Content starts
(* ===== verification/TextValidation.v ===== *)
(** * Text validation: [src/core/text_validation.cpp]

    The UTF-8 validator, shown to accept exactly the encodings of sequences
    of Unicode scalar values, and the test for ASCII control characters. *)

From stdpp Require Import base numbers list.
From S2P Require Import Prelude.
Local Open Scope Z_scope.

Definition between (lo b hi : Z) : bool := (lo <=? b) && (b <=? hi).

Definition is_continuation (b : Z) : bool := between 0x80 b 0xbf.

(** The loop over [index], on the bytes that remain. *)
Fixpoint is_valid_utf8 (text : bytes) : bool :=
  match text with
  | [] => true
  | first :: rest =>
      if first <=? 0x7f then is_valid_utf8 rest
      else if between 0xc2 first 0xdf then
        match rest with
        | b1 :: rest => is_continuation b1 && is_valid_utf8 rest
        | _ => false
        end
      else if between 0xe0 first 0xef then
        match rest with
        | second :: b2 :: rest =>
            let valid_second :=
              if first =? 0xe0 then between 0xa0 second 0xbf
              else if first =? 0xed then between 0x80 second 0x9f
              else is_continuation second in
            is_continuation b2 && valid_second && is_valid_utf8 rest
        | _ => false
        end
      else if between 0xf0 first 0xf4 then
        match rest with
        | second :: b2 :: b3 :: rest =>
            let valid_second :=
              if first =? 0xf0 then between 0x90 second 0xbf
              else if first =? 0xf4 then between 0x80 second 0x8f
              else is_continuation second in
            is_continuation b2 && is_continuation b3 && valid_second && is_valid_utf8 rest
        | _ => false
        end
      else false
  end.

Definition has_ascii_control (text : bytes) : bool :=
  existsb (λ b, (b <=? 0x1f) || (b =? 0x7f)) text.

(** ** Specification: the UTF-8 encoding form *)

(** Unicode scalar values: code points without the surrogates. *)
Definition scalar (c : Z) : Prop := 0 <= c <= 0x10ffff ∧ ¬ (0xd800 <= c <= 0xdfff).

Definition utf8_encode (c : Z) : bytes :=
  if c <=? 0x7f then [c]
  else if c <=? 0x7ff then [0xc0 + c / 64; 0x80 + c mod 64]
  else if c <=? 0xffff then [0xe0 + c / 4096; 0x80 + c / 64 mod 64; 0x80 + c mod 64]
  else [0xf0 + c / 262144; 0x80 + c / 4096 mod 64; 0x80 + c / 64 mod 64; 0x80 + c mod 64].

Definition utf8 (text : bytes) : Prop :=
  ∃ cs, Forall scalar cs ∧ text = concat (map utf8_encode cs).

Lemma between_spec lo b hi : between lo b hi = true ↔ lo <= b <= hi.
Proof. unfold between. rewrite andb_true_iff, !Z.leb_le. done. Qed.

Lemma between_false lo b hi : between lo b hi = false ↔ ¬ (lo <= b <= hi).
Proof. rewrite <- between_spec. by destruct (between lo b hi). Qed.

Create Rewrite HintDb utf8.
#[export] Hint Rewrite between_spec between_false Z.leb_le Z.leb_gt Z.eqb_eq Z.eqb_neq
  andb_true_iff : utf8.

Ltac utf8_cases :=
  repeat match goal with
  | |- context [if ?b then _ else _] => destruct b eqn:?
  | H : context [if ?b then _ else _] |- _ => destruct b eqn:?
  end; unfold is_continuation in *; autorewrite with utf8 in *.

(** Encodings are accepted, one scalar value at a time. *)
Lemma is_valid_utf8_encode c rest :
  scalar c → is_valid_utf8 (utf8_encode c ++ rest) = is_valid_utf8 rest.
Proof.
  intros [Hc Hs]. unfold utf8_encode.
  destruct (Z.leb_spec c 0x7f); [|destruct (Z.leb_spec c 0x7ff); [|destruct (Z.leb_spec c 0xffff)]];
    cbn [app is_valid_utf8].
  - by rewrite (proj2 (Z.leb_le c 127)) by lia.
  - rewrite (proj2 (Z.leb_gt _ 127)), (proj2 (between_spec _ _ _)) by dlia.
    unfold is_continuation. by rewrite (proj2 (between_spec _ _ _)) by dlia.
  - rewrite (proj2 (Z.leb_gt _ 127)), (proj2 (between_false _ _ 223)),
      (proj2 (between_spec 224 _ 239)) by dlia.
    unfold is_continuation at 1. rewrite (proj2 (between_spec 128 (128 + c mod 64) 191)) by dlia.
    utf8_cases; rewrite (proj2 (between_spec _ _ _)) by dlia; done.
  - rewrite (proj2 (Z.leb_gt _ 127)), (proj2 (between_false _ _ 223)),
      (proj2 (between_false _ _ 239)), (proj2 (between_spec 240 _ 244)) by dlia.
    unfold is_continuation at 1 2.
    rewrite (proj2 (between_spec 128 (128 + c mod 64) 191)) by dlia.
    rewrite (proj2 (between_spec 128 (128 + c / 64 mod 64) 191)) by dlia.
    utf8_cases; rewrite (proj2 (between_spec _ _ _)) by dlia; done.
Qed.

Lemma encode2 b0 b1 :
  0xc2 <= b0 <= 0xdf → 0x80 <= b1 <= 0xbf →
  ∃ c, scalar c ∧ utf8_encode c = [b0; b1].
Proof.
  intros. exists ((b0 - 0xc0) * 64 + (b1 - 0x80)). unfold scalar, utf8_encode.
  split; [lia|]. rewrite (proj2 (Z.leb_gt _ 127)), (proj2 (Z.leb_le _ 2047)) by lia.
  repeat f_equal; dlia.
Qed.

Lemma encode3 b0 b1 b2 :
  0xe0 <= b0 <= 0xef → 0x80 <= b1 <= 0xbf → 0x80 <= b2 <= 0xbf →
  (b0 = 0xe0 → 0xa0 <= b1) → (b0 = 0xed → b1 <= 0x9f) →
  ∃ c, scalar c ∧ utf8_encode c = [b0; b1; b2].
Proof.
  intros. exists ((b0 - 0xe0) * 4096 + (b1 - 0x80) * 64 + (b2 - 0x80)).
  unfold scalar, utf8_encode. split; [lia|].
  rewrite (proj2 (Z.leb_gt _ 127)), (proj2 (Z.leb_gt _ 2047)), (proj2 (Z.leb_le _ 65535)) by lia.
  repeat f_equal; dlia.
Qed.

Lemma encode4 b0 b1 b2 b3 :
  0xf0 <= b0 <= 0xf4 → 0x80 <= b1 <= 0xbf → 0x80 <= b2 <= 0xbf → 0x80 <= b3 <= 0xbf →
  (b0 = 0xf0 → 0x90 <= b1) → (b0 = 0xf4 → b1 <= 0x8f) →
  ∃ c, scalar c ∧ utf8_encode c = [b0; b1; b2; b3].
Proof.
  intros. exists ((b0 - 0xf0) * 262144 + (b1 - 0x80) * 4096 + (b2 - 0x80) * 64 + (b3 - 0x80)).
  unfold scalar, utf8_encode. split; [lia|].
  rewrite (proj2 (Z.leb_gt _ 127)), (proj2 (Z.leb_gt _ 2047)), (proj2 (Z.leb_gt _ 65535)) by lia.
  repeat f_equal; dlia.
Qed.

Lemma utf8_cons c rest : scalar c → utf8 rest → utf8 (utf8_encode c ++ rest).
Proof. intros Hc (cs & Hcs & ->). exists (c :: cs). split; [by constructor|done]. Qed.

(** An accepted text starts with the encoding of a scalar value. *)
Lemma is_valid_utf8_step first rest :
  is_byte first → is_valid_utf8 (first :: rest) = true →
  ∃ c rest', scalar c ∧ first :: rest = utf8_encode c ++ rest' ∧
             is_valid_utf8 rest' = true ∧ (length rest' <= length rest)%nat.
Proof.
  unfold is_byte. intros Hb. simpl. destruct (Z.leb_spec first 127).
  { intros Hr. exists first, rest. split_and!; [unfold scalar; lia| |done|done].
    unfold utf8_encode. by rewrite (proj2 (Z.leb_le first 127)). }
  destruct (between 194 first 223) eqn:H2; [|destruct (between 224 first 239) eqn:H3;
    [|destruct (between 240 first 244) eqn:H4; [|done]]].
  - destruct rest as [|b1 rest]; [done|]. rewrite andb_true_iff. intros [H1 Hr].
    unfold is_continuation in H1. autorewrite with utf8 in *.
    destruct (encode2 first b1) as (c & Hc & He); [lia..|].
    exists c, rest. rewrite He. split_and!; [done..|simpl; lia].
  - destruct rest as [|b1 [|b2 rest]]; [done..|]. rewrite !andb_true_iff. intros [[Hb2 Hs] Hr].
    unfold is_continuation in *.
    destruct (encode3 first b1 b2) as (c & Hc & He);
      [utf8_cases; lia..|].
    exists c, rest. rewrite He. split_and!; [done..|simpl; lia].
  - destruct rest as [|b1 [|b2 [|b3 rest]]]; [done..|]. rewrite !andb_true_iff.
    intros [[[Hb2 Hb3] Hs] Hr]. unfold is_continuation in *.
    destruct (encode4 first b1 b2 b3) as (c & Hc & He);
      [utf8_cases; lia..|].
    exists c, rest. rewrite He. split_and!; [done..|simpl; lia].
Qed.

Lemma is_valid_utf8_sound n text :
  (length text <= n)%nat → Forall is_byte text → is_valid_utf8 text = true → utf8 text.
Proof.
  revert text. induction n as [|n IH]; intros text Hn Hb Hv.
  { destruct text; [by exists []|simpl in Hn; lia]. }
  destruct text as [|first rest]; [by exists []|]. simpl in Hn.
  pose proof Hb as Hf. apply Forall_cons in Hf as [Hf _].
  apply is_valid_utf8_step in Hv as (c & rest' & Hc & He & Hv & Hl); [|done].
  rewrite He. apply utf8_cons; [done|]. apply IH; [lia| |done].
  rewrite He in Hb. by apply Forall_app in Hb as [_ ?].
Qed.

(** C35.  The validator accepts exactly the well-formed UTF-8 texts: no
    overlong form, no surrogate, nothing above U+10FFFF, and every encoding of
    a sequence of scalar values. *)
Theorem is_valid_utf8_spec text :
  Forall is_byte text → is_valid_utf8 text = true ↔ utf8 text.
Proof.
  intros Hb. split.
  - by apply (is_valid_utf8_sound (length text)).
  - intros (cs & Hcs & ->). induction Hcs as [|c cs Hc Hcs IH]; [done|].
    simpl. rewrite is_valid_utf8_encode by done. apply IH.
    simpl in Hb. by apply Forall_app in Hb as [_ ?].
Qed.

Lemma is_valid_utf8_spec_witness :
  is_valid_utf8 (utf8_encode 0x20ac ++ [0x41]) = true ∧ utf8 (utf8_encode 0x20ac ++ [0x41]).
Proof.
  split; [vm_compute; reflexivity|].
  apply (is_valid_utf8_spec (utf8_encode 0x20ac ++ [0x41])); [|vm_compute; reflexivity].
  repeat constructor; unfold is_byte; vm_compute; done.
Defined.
Content ends
Content starts
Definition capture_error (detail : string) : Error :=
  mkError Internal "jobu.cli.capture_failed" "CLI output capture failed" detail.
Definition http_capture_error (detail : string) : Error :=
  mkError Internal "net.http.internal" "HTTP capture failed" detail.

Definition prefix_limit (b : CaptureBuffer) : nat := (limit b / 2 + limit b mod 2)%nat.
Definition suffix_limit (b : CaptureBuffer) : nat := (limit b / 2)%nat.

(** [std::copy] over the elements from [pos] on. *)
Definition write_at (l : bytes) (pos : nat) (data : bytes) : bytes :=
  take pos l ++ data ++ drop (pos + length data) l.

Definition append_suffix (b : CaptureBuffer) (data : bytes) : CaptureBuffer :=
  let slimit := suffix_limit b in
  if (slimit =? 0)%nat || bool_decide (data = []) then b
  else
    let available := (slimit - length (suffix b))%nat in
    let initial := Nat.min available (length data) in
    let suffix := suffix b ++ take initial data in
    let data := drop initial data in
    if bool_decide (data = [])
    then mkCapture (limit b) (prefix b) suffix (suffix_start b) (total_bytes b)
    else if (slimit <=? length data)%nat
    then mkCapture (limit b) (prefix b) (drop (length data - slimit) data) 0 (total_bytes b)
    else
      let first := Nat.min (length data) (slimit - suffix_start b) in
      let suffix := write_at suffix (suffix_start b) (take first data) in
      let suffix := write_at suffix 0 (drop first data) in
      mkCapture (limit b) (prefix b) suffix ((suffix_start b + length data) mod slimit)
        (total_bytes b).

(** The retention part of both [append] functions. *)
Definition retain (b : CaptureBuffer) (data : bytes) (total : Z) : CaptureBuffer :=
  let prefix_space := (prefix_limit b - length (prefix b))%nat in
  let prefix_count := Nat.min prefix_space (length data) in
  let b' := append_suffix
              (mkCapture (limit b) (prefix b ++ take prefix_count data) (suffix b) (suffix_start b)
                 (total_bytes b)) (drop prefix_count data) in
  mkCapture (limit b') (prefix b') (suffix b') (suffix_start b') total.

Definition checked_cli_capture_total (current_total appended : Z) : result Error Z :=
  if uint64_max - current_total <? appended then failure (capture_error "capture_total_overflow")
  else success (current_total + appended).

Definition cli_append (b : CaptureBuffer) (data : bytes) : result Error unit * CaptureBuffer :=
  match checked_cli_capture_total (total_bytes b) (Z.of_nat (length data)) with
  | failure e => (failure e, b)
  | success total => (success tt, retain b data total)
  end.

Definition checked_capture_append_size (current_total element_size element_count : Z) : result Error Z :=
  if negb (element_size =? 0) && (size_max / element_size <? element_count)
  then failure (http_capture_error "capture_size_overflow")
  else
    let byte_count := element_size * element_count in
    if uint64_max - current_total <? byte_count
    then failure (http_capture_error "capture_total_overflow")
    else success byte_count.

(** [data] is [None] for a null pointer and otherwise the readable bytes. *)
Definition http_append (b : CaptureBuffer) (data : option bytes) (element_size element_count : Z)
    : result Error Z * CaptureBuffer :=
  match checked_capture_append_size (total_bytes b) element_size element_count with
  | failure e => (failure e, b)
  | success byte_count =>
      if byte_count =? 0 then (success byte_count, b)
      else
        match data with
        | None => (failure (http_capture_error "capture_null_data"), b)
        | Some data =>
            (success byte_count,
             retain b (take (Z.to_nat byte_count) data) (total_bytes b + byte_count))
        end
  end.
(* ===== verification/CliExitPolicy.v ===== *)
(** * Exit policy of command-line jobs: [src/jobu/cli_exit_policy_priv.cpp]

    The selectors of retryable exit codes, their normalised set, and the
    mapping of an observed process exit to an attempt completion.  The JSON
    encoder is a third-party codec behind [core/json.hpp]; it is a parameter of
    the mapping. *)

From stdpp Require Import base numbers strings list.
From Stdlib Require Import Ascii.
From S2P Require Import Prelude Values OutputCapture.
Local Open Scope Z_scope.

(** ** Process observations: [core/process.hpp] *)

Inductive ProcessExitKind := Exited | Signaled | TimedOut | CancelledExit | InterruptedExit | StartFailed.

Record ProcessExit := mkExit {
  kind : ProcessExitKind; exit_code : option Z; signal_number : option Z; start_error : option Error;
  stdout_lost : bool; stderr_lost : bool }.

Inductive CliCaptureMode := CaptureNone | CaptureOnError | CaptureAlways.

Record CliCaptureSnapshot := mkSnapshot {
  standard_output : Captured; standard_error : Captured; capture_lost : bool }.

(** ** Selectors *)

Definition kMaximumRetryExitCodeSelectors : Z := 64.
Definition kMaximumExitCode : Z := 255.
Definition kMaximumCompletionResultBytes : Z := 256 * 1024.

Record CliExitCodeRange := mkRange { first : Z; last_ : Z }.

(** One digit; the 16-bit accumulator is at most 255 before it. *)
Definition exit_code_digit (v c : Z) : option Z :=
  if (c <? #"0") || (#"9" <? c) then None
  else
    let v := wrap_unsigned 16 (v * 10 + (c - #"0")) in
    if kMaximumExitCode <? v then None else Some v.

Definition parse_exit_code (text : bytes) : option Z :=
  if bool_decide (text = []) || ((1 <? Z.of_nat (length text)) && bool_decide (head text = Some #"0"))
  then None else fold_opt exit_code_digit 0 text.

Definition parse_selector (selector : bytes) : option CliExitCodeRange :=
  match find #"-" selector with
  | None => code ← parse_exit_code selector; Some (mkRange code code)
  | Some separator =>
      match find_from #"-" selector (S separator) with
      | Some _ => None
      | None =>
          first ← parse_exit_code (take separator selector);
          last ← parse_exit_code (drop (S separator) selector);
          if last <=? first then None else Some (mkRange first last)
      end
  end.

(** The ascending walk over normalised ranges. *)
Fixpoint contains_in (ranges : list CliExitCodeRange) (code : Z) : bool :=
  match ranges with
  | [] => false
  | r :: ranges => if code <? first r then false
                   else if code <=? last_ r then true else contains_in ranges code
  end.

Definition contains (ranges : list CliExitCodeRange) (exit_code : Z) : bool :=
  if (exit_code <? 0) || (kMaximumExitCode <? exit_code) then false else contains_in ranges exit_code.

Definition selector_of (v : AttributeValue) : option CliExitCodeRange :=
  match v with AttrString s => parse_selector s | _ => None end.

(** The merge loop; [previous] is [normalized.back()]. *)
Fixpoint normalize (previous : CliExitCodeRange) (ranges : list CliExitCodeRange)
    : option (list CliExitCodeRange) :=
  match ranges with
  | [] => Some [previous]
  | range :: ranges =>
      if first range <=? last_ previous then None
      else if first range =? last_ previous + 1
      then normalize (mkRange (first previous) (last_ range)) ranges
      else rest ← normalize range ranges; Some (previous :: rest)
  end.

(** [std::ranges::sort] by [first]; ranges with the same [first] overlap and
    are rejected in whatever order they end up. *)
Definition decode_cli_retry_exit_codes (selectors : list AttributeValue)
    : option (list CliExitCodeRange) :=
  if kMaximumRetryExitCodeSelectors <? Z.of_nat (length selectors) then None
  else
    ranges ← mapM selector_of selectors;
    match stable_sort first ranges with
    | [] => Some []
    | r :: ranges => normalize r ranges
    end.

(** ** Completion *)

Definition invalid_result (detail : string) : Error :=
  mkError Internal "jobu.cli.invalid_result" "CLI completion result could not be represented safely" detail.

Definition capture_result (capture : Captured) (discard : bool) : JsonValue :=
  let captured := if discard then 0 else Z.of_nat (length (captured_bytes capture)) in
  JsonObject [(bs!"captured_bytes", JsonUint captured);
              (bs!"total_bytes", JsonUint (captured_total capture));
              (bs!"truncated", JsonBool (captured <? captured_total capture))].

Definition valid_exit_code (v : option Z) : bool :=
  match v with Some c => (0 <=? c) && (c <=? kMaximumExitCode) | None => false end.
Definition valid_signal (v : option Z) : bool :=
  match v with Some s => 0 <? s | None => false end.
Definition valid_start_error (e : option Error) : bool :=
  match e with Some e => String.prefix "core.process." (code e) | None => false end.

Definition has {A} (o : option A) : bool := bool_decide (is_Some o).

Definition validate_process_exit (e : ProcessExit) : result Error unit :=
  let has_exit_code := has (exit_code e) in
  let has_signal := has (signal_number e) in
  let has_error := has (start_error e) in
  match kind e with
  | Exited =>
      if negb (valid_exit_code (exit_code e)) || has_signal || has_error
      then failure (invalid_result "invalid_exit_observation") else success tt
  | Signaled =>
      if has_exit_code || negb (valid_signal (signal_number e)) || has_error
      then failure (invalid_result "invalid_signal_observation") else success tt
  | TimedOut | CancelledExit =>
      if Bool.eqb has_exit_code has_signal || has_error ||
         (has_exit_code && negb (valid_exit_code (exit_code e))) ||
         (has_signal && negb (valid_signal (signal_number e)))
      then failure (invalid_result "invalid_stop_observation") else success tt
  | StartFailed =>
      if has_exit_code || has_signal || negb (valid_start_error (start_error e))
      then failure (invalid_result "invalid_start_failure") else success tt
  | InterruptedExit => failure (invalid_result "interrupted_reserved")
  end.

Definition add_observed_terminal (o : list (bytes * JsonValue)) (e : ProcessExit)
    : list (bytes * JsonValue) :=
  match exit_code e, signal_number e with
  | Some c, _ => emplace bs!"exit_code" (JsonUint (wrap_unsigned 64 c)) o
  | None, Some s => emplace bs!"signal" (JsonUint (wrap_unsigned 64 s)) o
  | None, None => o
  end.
Content ends
Content starts
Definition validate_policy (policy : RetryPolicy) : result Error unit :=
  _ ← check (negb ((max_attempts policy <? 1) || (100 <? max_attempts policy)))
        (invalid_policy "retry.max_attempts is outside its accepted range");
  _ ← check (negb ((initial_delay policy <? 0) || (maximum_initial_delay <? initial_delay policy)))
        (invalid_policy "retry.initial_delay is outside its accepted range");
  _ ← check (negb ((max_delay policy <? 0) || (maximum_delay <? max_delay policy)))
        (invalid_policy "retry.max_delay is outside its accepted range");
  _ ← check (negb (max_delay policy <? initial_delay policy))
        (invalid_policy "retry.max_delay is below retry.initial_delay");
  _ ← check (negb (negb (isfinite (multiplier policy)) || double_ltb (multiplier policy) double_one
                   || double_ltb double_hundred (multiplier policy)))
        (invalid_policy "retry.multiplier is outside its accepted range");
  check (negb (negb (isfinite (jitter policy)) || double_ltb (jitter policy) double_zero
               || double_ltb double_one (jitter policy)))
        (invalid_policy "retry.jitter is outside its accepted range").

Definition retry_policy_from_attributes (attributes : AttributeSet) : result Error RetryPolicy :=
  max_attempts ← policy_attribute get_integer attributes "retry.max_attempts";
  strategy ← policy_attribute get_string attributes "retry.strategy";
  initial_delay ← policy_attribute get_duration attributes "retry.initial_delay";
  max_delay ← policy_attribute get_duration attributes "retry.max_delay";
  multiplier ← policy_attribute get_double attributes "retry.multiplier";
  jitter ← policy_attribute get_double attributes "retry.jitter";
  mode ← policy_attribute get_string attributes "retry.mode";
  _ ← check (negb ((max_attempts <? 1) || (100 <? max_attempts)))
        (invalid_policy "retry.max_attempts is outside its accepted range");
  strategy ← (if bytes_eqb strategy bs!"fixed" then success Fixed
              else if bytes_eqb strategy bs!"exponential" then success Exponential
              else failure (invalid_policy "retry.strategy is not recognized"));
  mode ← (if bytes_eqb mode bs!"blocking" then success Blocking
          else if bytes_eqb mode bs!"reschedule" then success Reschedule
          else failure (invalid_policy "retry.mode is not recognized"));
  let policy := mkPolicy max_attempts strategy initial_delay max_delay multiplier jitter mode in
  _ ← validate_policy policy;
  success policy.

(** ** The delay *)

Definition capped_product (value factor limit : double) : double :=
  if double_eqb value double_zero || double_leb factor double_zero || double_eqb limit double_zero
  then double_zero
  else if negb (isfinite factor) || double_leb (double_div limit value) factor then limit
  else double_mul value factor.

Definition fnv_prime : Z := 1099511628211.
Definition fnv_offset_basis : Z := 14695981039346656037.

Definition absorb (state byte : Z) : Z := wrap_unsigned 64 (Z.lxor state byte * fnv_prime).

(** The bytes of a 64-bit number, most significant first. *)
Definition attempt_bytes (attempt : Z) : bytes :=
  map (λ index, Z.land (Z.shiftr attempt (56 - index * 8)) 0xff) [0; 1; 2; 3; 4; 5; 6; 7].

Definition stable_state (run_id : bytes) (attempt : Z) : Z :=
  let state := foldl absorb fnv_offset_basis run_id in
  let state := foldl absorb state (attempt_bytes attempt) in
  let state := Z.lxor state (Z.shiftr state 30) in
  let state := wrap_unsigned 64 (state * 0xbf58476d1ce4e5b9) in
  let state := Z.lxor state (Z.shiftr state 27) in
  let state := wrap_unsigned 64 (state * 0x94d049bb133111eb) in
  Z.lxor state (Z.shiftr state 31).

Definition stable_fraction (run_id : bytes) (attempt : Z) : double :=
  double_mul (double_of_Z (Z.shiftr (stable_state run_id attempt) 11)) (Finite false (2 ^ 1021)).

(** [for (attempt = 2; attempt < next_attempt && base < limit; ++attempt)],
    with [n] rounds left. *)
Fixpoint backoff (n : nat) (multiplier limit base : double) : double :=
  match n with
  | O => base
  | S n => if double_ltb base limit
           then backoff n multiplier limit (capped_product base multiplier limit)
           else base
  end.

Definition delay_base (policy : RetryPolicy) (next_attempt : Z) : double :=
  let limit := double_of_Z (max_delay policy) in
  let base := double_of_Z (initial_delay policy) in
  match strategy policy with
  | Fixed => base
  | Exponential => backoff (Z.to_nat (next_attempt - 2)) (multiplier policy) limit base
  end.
Content ends
From the material above, please return each line containing "CaptureBuffer".

#### ANSWER SECTION:
Definition prefix_limit (b : CaptureBuffer) : nat := (limit b / 2 + limit b mod 2)%nat.
Definition suffix_limit (b : CaptureBuffer) : nat := (limit b / 2)%nat.
Definition append_suffix (b : CaptureBuffer) (data : bytes) : CaptureBuffer :=
Definition retain (b : CaptureBuffer) (data : bytes) (total : Z) : CaptureBuffer :=
Definition cli_append (b : CaptureBuffer) (data : bytes) : result Error unit * CaptureBuffer :=
Definition http_append (b : CaptureBuffer) (data : option bytes) (element_size element_count : Z)
    : result Error Z * CaptureBuffer :=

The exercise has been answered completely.